Description of the task
Once the line containing "(t : kmip_type)" is found in the records below, return it and each following line exactly, up to and including the line containing "KmipNode (node_tag n) (node_length", and nothing else.

◇ ◇ ◇ ◇ ◇ ◇ ◇

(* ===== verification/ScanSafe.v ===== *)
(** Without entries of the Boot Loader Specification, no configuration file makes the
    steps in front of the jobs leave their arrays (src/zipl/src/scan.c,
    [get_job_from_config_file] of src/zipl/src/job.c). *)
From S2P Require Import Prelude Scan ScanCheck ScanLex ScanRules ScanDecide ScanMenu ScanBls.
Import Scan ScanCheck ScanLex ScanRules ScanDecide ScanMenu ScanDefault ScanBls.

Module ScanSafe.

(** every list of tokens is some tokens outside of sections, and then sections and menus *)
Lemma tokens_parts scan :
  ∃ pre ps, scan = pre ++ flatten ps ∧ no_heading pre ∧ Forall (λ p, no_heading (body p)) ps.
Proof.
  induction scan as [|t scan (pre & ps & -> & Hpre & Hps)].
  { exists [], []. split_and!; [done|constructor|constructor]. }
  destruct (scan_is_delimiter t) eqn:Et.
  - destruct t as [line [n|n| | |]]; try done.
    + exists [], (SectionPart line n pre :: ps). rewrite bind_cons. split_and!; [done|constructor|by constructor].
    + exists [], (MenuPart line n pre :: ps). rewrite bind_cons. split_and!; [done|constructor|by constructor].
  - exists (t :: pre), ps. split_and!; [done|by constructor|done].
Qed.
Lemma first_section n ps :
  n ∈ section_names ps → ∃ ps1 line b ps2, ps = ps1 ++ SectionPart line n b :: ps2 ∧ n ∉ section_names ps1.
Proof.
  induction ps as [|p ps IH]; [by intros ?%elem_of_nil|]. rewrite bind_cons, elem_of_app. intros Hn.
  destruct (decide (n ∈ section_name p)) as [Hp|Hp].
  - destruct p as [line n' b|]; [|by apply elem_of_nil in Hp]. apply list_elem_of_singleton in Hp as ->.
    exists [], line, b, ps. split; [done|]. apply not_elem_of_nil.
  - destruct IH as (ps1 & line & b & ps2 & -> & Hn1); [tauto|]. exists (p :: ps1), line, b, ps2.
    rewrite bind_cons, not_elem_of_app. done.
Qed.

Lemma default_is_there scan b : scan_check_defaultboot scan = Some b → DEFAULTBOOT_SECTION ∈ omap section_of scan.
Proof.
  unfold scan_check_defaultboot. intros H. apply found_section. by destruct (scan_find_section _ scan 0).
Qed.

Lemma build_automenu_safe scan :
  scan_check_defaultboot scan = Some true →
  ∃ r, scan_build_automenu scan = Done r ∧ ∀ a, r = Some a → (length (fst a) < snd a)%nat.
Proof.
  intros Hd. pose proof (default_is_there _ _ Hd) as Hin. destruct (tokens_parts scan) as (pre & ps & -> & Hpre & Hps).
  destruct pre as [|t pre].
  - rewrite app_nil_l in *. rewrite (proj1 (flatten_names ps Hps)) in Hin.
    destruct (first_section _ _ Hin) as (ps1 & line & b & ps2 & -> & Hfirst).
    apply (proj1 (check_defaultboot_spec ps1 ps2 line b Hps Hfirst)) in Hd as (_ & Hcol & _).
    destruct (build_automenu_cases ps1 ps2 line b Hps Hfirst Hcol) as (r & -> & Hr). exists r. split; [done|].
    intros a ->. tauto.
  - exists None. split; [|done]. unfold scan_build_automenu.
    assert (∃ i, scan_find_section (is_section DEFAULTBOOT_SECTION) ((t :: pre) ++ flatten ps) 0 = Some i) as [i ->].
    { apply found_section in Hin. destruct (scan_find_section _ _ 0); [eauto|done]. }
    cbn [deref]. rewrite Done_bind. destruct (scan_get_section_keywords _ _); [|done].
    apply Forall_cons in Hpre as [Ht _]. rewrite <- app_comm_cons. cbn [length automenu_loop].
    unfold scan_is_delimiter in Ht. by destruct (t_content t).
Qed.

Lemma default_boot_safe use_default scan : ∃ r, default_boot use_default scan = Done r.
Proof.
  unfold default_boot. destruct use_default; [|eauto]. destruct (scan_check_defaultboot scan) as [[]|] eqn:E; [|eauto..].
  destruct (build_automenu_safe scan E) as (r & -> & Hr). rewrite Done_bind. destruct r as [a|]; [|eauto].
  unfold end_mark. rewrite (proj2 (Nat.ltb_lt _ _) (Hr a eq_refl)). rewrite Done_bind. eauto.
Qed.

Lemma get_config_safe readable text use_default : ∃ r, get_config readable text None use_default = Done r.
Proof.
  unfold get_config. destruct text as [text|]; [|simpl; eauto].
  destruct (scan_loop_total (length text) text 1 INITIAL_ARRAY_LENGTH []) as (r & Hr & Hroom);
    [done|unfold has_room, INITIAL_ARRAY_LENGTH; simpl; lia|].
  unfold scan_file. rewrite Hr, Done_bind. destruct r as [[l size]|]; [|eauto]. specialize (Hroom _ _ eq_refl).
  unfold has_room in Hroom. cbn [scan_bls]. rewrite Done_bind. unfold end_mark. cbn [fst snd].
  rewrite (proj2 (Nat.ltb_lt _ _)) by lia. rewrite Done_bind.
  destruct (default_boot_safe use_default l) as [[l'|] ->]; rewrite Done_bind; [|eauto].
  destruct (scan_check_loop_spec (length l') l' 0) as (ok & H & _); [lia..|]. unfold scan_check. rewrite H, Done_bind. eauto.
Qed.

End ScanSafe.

◇ ◇ ◇ ◇ ◇ ◇ ◇

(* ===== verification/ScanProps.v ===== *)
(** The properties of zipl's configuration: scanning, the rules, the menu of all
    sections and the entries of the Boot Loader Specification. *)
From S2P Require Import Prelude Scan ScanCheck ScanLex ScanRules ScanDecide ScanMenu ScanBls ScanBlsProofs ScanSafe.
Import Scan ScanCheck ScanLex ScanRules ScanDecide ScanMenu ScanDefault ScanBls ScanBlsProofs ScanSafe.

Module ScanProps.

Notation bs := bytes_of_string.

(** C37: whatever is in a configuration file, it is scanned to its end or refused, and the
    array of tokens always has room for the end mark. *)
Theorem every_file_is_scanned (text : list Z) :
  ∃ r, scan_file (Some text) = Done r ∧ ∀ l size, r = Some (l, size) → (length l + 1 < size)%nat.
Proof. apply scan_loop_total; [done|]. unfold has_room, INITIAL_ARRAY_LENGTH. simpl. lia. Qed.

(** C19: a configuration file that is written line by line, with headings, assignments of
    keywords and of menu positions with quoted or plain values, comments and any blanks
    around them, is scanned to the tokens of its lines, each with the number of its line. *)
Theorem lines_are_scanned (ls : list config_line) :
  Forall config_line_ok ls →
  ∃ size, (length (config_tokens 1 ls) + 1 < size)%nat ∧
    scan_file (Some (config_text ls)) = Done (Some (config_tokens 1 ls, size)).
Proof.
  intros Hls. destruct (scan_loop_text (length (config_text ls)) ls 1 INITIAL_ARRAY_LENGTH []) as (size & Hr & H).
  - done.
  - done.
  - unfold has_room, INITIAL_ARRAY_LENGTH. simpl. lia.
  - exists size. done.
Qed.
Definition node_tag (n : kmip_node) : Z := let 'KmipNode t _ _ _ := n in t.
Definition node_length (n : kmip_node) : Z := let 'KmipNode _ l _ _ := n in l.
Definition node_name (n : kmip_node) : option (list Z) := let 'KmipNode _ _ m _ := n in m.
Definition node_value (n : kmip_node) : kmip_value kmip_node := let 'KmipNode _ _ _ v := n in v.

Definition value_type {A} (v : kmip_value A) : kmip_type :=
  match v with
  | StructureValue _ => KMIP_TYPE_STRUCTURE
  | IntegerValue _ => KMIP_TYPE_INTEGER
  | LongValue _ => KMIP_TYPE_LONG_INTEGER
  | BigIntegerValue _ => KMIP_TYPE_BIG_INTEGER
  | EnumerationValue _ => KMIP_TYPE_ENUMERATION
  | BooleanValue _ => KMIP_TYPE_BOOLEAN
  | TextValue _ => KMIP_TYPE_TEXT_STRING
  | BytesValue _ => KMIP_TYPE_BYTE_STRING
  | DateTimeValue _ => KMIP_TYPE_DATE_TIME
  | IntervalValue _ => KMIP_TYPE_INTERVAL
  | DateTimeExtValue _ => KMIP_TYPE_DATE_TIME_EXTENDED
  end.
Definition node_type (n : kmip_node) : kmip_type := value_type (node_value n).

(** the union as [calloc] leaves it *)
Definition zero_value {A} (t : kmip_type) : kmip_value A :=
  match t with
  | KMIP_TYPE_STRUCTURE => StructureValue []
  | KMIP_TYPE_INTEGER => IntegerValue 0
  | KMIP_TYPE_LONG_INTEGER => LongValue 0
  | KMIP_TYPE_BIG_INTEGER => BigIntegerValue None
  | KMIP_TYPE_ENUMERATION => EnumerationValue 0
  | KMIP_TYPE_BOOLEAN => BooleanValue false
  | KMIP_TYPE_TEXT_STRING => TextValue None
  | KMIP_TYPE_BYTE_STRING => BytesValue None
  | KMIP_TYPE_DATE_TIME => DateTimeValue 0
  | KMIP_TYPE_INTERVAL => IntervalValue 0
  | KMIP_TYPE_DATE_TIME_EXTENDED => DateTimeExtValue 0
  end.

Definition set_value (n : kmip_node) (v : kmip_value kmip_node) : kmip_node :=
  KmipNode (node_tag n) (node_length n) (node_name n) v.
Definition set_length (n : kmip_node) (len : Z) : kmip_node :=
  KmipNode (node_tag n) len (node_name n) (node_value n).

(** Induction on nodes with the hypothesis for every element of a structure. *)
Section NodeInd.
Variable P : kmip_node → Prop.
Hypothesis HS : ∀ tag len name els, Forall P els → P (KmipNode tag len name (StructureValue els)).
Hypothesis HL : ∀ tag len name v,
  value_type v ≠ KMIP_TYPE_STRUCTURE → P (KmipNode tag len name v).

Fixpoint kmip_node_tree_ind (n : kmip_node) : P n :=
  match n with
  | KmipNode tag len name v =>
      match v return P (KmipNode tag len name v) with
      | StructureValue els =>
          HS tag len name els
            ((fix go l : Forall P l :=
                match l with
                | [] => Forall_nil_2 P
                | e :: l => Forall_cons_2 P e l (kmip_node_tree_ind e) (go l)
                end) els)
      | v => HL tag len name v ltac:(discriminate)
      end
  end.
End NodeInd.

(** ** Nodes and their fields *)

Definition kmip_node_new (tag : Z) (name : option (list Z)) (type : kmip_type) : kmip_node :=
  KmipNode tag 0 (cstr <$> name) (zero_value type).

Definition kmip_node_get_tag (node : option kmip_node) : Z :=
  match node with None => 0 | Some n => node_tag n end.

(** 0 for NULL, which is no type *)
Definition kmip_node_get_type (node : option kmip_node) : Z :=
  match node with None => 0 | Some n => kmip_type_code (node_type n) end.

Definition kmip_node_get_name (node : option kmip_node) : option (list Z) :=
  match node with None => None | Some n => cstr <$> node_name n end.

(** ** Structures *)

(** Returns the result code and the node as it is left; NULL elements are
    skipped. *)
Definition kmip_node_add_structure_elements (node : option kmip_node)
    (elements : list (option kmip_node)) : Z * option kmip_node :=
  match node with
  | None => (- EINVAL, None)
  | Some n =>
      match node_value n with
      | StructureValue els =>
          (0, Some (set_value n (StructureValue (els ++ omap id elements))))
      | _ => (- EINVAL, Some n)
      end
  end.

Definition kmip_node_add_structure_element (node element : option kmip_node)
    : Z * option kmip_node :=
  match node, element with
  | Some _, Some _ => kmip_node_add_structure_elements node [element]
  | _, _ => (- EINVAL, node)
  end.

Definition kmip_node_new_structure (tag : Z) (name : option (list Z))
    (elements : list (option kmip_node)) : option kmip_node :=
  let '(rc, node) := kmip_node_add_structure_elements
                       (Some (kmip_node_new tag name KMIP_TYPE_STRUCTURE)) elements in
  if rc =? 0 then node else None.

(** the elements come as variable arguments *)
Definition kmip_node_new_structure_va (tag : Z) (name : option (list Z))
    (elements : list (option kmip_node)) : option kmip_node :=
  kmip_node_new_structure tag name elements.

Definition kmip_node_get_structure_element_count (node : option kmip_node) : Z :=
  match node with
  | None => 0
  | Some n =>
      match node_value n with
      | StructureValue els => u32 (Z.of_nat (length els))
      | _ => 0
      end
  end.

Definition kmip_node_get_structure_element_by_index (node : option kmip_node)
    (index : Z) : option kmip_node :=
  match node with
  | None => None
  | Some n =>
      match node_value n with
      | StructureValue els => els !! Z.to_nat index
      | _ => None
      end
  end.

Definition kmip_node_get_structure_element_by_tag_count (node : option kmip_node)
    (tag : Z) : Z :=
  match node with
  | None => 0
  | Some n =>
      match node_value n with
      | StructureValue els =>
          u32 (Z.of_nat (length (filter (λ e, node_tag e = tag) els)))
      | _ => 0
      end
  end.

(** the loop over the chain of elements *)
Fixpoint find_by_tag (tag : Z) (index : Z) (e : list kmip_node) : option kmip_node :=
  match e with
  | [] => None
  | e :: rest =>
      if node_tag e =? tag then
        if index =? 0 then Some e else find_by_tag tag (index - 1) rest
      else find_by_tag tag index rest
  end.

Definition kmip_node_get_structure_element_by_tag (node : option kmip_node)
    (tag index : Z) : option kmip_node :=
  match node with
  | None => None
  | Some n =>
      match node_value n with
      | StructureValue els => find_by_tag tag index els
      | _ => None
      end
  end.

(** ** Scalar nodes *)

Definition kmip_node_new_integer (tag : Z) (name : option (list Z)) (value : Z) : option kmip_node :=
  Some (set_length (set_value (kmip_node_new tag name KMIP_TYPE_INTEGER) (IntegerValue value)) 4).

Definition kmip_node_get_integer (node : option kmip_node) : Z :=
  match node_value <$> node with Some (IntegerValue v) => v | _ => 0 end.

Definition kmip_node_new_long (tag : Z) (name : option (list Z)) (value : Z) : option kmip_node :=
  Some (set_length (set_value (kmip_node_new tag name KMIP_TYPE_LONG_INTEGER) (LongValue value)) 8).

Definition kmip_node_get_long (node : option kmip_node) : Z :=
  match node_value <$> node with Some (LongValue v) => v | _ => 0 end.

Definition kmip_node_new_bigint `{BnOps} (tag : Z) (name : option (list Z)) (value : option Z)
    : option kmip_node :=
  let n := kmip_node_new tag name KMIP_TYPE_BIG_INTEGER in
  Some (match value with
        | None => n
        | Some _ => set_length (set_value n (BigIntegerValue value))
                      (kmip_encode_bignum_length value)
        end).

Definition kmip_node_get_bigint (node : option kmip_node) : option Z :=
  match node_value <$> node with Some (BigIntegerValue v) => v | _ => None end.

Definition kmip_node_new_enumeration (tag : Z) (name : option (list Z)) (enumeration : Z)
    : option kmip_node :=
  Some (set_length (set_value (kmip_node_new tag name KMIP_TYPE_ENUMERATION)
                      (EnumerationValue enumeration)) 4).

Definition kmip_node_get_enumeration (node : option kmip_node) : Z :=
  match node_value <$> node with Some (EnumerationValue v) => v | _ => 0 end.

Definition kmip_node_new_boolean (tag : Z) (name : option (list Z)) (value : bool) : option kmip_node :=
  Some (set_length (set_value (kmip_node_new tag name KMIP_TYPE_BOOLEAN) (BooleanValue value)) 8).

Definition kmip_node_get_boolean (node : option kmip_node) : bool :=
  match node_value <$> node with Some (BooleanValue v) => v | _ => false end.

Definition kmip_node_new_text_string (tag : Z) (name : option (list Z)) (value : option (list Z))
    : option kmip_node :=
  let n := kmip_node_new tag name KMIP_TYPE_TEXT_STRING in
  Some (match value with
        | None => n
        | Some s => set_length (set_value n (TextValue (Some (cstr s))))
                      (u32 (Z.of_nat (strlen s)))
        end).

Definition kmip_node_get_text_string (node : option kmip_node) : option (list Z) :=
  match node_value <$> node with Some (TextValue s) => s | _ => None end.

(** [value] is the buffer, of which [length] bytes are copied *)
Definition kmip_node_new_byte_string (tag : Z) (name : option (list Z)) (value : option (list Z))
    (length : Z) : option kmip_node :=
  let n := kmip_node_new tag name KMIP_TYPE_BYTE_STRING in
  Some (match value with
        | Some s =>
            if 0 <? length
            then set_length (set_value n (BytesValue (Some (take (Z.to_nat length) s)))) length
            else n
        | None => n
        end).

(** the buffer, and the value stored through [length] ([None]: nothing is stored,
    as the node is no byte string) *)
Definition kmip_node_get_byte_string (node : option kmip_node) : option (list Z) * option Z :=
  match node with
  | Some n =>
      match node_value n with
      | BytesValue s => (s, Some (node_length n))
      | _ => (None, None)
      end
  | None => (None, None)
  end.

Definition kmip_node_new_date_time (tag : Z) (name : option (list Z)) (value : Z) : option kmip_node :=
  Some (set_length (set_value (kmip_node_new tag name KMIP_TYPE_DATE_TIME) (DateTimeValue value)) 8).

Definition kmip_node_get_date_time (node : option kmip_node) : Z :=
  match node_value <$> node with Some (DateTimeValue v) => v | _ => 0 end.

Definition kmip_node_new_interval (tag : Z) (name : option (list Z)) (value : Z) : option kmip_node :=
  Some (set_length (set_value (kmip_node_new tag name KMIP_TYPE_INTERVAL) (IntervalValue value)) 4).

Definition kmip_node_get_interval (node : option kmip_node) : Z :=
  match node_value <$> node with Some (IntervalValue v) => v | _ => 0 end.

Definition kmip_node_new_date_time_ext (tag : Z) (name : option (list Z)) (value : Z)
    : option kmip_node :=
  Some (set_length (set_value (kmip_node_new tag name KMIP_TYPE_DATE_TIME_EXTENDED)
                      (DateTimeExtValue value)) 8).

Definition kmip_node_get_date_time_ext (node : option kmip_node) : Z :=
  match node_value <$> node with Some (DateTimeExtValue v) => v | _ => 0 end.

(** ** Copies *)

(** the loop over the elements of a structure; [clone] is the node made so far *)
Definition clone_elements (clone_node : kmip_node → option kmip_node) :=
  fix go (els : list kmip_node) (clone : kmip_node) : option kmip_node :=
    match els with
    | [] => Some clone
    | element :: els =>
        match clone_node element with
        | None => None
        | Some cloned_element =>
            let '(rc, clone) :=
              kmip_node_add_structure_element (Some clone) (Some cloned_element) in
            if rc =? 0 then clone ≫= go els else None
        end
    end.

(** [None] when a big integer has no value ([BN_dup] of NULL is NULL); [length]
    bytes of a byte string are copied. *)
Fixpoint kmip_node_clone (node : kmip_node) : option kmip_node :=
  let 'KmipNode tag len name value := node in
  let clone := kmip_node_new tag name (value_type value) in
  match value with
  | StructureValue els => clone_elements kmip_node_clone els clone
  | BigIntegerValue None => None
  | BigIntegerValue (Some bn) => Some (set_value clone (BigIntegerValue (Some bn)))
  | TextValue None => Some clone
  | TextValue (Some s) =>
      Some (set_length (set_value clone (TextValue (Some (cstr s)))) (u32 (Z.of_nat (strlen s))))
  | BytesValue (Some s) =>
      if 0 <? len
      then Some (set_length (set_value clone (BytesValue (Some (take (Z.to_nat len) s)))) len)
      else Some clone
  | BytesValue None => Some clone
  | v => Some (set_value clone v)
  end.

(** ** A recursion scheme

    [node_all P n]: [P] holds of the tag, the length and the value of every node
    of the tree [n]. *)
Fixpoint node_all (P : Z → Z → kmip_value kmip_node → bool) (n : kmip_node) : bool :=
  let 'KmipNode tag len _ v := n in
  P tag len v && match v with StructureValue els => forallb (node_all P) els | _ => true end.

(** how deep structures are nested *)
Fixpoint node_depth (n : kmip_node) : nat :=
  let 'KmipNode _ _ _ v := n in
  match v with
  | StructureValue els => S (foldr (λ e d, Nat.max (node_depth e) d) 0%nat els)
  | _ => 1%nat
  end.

◇ ◇ ◇ ◇ ◇ ◇ ◇

Task solution
Definition zero_value {A} (t : kmip_type) : kmip_value A :=
  match t with
  | KMIP_TYPE_STRUCTURE => StructureValue []
  | KMIP_TYPE_INTEGER => IntegerValue 0
  | KMIP_TYPE_LONG_INTEGER => LongValue 0
  | KMIP_TYPE_BIG_INTEGER => BigIntegerValue None
  | KMIP_TYPE_ENUMERATION => EnumerationValue 0
  | KMIP_TYPE_BOOLEAN => BooleanValue false
  | KMIP_TYPE_TEXT_STRING => TextValue None
  | KMIP_TYPE_BYTE_STRING => BytesValue None
  | KMIP_TYPE_DATE_TIME => DateTimeValue 0
  | KMIP_TYPE_INTERVAL => IntervalValue 0
  | KMIP_TYPE_DATE_TIME_EXTENDED => DateTimeExtValue 0
  end.

Definition set_value (n : kmip_node) (v : kmip_value kmip_node) : kmip_node :=
  KmipNode (node_tag n) (node_length n) (node_name n) v.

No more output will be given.